The county football team plays in the Leinster Senior Football Championship. Wicklow has had very little success at senior level, their first senior title coming in the 2026 Tailteann Cup.

The county hurling team competes in the Christy Ring Cup, the third tier of the All-Ireland Senior Hurling Championship. The county reached the final in both the 2011 and 2012 cups, losing to Kerry and London respectively.

==Governance==
Christopher Byrne served as chairman of the Wicklow County Board between 1931 and 1954.

==Football==
===Clubs===

Wicklow's biggest achievement remains the All-Ireland Senior Club Football Championship won by the Baltinglass club in 1990.

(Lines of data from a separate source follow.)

(** [for (auto x = start; x <= end; x++) chs.add(x);] with [x] a char.
    When [end] is [CHAR_MAX] the condition never fails; in every other
    case the loop leaves within 256 tests, so the fuel below is exact. *)
Fixpoint range_loop (fuel : nat) (x e : C) (chs : set.t C) : result (set.t C) :=
  match fuel with
  | O => OutOfFuel
  | S f => if x <=? e
           then chs' <- CSet_add chs x ;; range_loop f (to_char (x + 1)) e chs'
           else Ok chs
  end.

Definition NewNfaFromRanges (ps : t) (ranges : list (C * C))
  : result (t * Nfa) :=
  chs <- foreach ranges set.new_set
           (fun chs r => range_loop 257 (fst r) (snd r) chs) ;;
  NewNfaFromSymbols ps chs.

Definition NewNfaFromConcat (ps : t) (a b : Nfa) : result (t * Nfa) :=
  ps <- AddTransition ps (end_ a) EPSILON (start b) ;;
  Ok (ps, mkNfa (start a) (end_ b) (size a + size b)).

Definition NewNfaFromUnion (ps : t) (a b : Nfa) : result (t * Nfa) :=
  let '(ps, start') := NewState ps false in
  let '(ps, end') := NewState ps true in
  ps <- AddTransition ps start' EPSILON (start a) ;;
  ps <- AddTransition ps start' EPSILON (start b) ;;
  ps <- AddTransition ps (end_ a) EPSILON end' ;;
  ps <- AddTransition ps (end_ b) EPSILON end' ;;
  Ok (ps, mkNfa start' end' (size a + size b + 2)).

Definition NewNfaFromClosure (ps : t) (a : Nfa) : result (t * Nfa) :=
  let '(ps, start') := NewState ps false in
  let '(ps, end') := NewState ps true in
  ps <- AddTransition ps (end_ a) EPSILON (start a) ;;
  ps <- AddTransition ps start' EPSILON (start a) ;;
  ps <- AddTransition ps (end_ a) EPSILON end' ;;
  ps <- AddTransition ps start' EPSILON end' ;;
  Ok (ps, mkNfa start' end' (size a + 2)).

Definition NewNfaFromPlus (ps : t) (a : Nfa) : result (t * Nfa) :=
  '(ps, p) <- NewNfaFromClosure ps a ;;
  NewNfaFromConcat ps a p.

Definition NewNfaFromOptional (ps : t) (a : Nfa) : result (t * Nfa) :=
  let '(ps, start') := NewState ps false in
  let '(ps, end') := NewState ps true in
  ps <- AddTransition ps start' EPSILON (start a) ;;
  ps <- AddTransition ps (end_ a) EPSILON end' ;;
  ps <- AddTransition ps start' EPSILON end' ;;
  Ok (ps, mkNfa start' end' (size a + 2)).

Definition pop_nfa (ps : t) : result (t * Nfa) :=
  '(st, a) <- stack.pop (nfa_stack ps) ;;
  Ok (mk st (op_stack ps) (states ps), a).

Definition push_nfa (r : t * Nfa) : t :=
  mk (stack.push (nfa_stack (fst r)) (snd r)) (op_stack (fst r))
           (states (fst r)).

Definition push_op (ps : t) (op : Op) : t :=
  mk (nfa_stack ps) (stack.push (op_stack ps) op) (states ps).

Definition pop_op (ps : t) : result (t * Op) :=
  '(st, op) <- stack.pop (op_stack ps) ;;
  Ok (mk (nfa_stack ps) st (states ps), op).

(** [Calc]: calculate on the top of the stacks. *)
Definition Calc (ps : t) : result t :=
  if stack.empty (op_stack ps) then Ok ps
  else
    '(ps, op) <- pop_op ps ;;
    match op with
    | OP_CLOSURE =>
        '(ps, a) <- pop_nfa ps ;;
        r <- NewNfaFromClosure ps a ;; Ok (push_nfa r)
    | OP_CONCAT =>
        '(ps, b) <- pop_nfa ps ;;
        '(ps, a) <- pop_nfa ps ;;
        r <- NewNfaFromConcat ps a b ;; Ok (push_nfa r)
    | OP_UNION =>
        '(ps, b) <- pop_nfa ps ;;
        '(ps, a) <- pop_nfa ps ;;
        r <- NewNfaFromUnion ps a b ;; Ok (push_nfa r)
    | OP_PLUS =>
        '(ps, a) <- pop_nfa ps ;;
        r <- NewNfaFromPlus ps a ;; Ok (push_nfa r)
    | OP_OPTIONAL =>
        '(ps, a) <- pop_nfa ps ;;
        r <- NewNfaFromOptional ps a ;; Ok (push_nfa r)
    | _ => Ok ps
    end.

(** [Normalize]: insert the concat operators. *)
Definition Normalize (s : list C) : list C :=
  fst (fold_left
         (fun (acc : list C * bool) c =>
            let '(s1, is_in_range) := acc in
            let s1 :=
              if IsAbleInsertConcat c
                 && negb (stack.empty s1)
                 && negb (IsRightActingOperator (last s1 0))
                 && negb is_in_range
              then s1 ++ [Op_code OP_CONCAT] else s1 in
            let is_in_range :=
              if c =? Op_code OP_RANGE_START then true
              else if c =? Op_code OP_RANGE_END then false
              else is_in_range in
            (s1 ++ [c], is_in_range))
         s ([], false)).

(** [while (cond(op_stack.top())) Calc();]  [Calc] pops one operator, so
    the depth of the operator stack bounds the loop. *)
Fixpoint while_Calc (fuel : nat) (cond : Op -> bool) (ps : t)
  : result t :=
  match fuel with
  | O => Ok ps
  | S f => match op_stack ps with
           | [] => Ok ps
           | top :: _ => if cond top
                         then ps' <- Calc ps ;; while_Calc f cond ps'
                         else Ok ps
           end
  end.

(** [s1[i]], with [s1[s1.size()]] the terminating ['\0']. *)
Definition char_at (s1 : list C) (i : nat) : C := nth i s1 0.

(** The loop of [case OP_RANGE_START]: the index after it and the ranges
    collected. *)
Fixpoint class_loop (fuel : nat) (s1 : list C) (i : nat) (range_start : C)
         (ranges : list (C * C)) : nat * list (C * C) :=
  match fuel with
  | O => (i, ranges)
  | S f =>
      if negb (char_at s1 i =? Op_code OP_RANGE_END) && (i <? length s1)%nat
      then let x := char_at s1 i in
           let i := S i in
           if negb (x =? Op_code OP_RANGE_TO)
           then if range_start =? EPSILON
                then class_loop f s1 i x ranges
                else class_loop f s1 i EPSILON (ranges ++ [(range_start, x)])
           else class_loop f s1 i range_start ranges
      else (i, ranges)
  end.

(** One turn of the [while (i < s1.size())] loop of [Parse]: the [switch]
    on [x = s1[i++]]. *)
Definition parse_step (s1 : list C) (i : nat) (ps : t)
  : result (nat * t) :=
  let x := char_at s1 i in
  let i := S i in
  let symbol (i : nat) (x : C) :=
    r <- NewNfaFromSymbol ps x ;; Ok (i, push_nfa r) in
  let calc_op (op : Op) :=
    ps <- while_Calc (length (op_stack ps))
            (fun top => IsCalculationOperator (Op_code top)
                        && (GetOperatorPriority op <=? GetOperatorPriority top))
            ps ;;
    Ok (i, push_op ps op) in
  match Op_of_char x with
  | Some OP_CONCAT => calc_op OP_CONCAT
  | Some OP_UNION => calc_op OP_UNION
  | Some OP_PLUS => calc_op OP_PLUS
  | Some OP_OPTIONAL => calc_op OP_OPTIONAL
  | Some OP_CLOSURE => calc_op OP_CLOSURE
  | Some OP_LEFT_PAIR => Ok (i, push_op ps OP_LEFT_PAIR)
  | Some OP_RIGHT_PAIR =>
      ps <- while_Calc (length (op_stack ps))
              (fun top => negb (Op_code top =? Op_code OP_LEFT_PAIR)) ps ;;
      '(ps, _) <- pop_op ps ;;
      Ok (i, ps)
  | Some OP_RANGE_START =>
      let '(i, ranges) := class_loop (length s1) s1 i EPSILON [] in
      r <- NewNfaFromRanges ps ranges ;; Ok (i, push_nfa r)
  | Some OP_RANGE_END => Ok (i, ps)
  | _ =>
      if x =? BACKSLASH
      then symbol (S i) (char_at s1 i)
      else symbol i x
  end.

Fixpoint parse_loop (fuel : nat) (s1 : list C) (i : nat) (ps : t)
  : result t :=
  if (i <? length s1)%nat
  then match fuel with
       | O => OutOfFuel
       | S f => '(i', ps') <- parse_step s1 i ps ;; parse_loop f s1 i' ps'
       end
  else Ok ps.

(** [Parse]: the parser after the call and the NFA on top of its stack. *)
Definition Parse (ps : t) (s : list C) : result (t * Nfa) :=
  let s1 := Normalize s in
  r <- NewNfaFromSymbol ps EPSILON ;;
  let ps := push_nfa r in
  ps <- parse_loop (length s1) s1 0 ps ;;
  ps <- while_Calc (length (op_stack ps)) (fun _ => true) ps ;;
  nfa <- stack.top (nfa_stack ps) ;;
  Ok (ps, nfa).

End NfaParser.

(** ** DfaState, Dfa (lines 862-914) *)

Module DfaState.
(** [Table = map<C, DfaState *>] *)
Definition Table : Type := map.t C ptr.
Record t : Type := mk { id : Z; is_end : bool; no : Z; transitions : Table }.
Definition HasTransition (st : t) (c : C) : bool :=
  map.has Z.eqb hash_char (transitions st) c.
Definition Next (st : t) (c : C) : result ptr :=
  map.get Z.eqb hash_char (transitions st) c.
(** [transitions[c] = to] *)
Definition AddTransition (st : t) (c : C) (to : ptr) : result t :=
  tr <- map.assign Z.eqb hash_char nullptr (transitions st) c to ;;
  Ok (mk (id st) (is_end st) (no st) tr).
End DfaState.

Definition Dfa_Id (mem : list DfaState.t) (p : ptr) : Z :=
  match deref mem p with
  | Ok st => DfaState.id st
  | _ => 0
  end.

(** [hash<State *>] over DFA states. *)
Definition hash_DfaState (mem : list DfaState.t) (p : ptr) : Z :=
  hash_uint32 (Dfa_Id mem p).

Module Dfa.
Record t : Type := mk { start : ptr; states : set.t ptr; chs : set.t C }.
Definition new_dfa (start : ptr) : t := mk start set.new_set set.new_set.

Section with_mem.
(** The arena of DFA states. *)
Variable mem : list DfaState.t.

Definition Has (dfa : t) (s : ptr) : bool :=
  set.has Nat.eqb (hash_DfaState mem) (states dfa) s.
Definition Size (dfa : t) : nat := set.size (states dfa).

Definition AddState (dfa : t) (st : ptr) : result t :=
  '(sts, _) <- set.add Nat.eqb (hash_DfaState mem) (states dfa) st ;;
  st <- deref mem st ;;
  chs' <- foreach (map.items (DfaState.transitions st)) (chs dfa)
            (fun chs p => CSet_add chs (fst p)) ;;
  Ok (mk (start dfa) sts chs').

Fixpoint Match_from (st : ptr) (s : list C) : result bool :=
  match s with
  | [] => cur <- deref mem st ;; Ok (DfaState.is_end cur)
  | c :: r =>
      cur <- deref mem st ;;
      if negb (DfaState.HasTransition cur c) then Ok false
      else st' <- DfaState.Next cur c ;; Match_from st' r
  end.

Definition Match (dfa : t) (s : list C) : result bool :=
  Match_from (start dfa) s.
End with_mem.
End Dfa.

(** ** DfaBuilder (lines 916-1067) *)

(** [std::sort] of the ids. *)
Fixpoint insert_sorted (x : Z) (l : list Z) : list Z :=
  match l with
  | [] => [x]
  | y :: r => if x <=? y then x :: l else y :: insert_sorted x r
  end.
Definition sort_ids (l : list Z) : list Z := fold_right insert_sorted [] l.

Module DfaBuilder.
Record t : Type := mk {
  nfa : Nfa;
  d : map.t Z NfaState.Table;
  states : map.t Z ptr;
  epsilon_closure_cache : map.t Z Z
}.
Definition new_builder (nfa : Nfa) : t :=
  mk nfa map.new_map map.new_map map.new_map.

(** A builder step works on the builder and on the arena of DFA states. *)
Definition st : Type := (t * list DfaState.t)%type.

Section with_heap.
(** The arena of NFA states, owned by the parser. *)
Variable heap : list NfaState.t.
(** Fuel of the loop of [EpsilonClosure]. *)
Variable cfuel : nat.

Definition HashNfaStateIds (N : NfaState.PtrSet) : result Z :=
  ids <- foreach (set.elements N) []
           (fun ids p => s <- deref heap p ;; Ok (ids ++ [NfaState.id s])) ;;
  Ok (hash_vector (sort_ids ids)).

(** [for (auto &s : N) if (s->IsEnd()) { is_end = true; break; }] *)
Fixpoint any_IsEnd (l : list ptr) : result bool :=
  match l with
  | [] => Ok false
  | p :: r => s <- deref heap p ;;
              if NfaState.is_end s then Ok true else any_IsEnd r
  end.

Valleymount's pitch is located astride the Poulaphouca and amid water in the west of the county.

===County team===

The county football team has never won a Leinster Senior Football Championship (SFC).

However, Bray Emmets, the leading side of the early 1900s, won Leinster and All-Ireland honours when they were playing in the Dublin Championship. Wicklow were twice proclaimed Leinster champions for short periods. Bray were representing Wicklow in 1889, and when they beat Newtown Blues of Drogheda by 1–7 to 1–4 they claimed that they had won the "final of Leinster" because Queens County or Kilkenny had not shown up for a final. But four days later the result was quashed. In 1897 they became Leinster champions for a week. A downpour caused Dublin to presume the Leinster final would not be played, Dublin went home, the referee awarded a walkover to Wicklow. But the following meeting of the Central Council ordered the match to be replayed and Wicklow lost by 1–9 to 0–3.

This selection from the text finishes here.